**** RECORDS FOR THE EXERCISE

Lemma spinlock_progress_witness :
  exists j, c_pc (Config (Spinlock 0 1) [PWait 0; PIdle]) !! j = Some (PWait 0) /\
    forall k, c_pc (Config (Spinlock 0 1) [PWait 0; PIdle]) !! k = Some (PWait 0) -> k = j.
Proof.
  apply (spinlock_progress 2 (Config (Spinlock 0 1) [PWait 0; PIdle]) 0 0).
  - done.
  - eapply rtc_l; [eexists; apply (StepTake spinlock_init [PIdle; PIdle] 0 0); reflexivity|apply rtc_refl].
  - done.
  - intros [|[|j]]; done.
Defined.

********

• **WORK TO COMPLETE**:
Copy the data exactly as it was presented.

• **EXERCISE ANSWER**:
Lemma spinlock_progress_witness :
  exists j, c_pc (Config (Spinlock 0 1) [PWait 0; PIdle]) !! j = Some (PWait 0) /\
    forall k, c_pc (Config (Spinlock 0 1) [PWait 0; PIdle]) !! k = Some (PWait 0) -> k = j.
Proof.
  apply (spinlock_progress 2 (Config (Spinlock 0 1) [PWait 0; PIdle]) 0 0).
  - done.
  - eapply rtc_l; [eexists; apply (StepTake spinlock_init [PIdle; PIdle] 0 0); reflexivity|apply rtc_refl].
  - done.
  - intros [|[|j]]; done.
Defined.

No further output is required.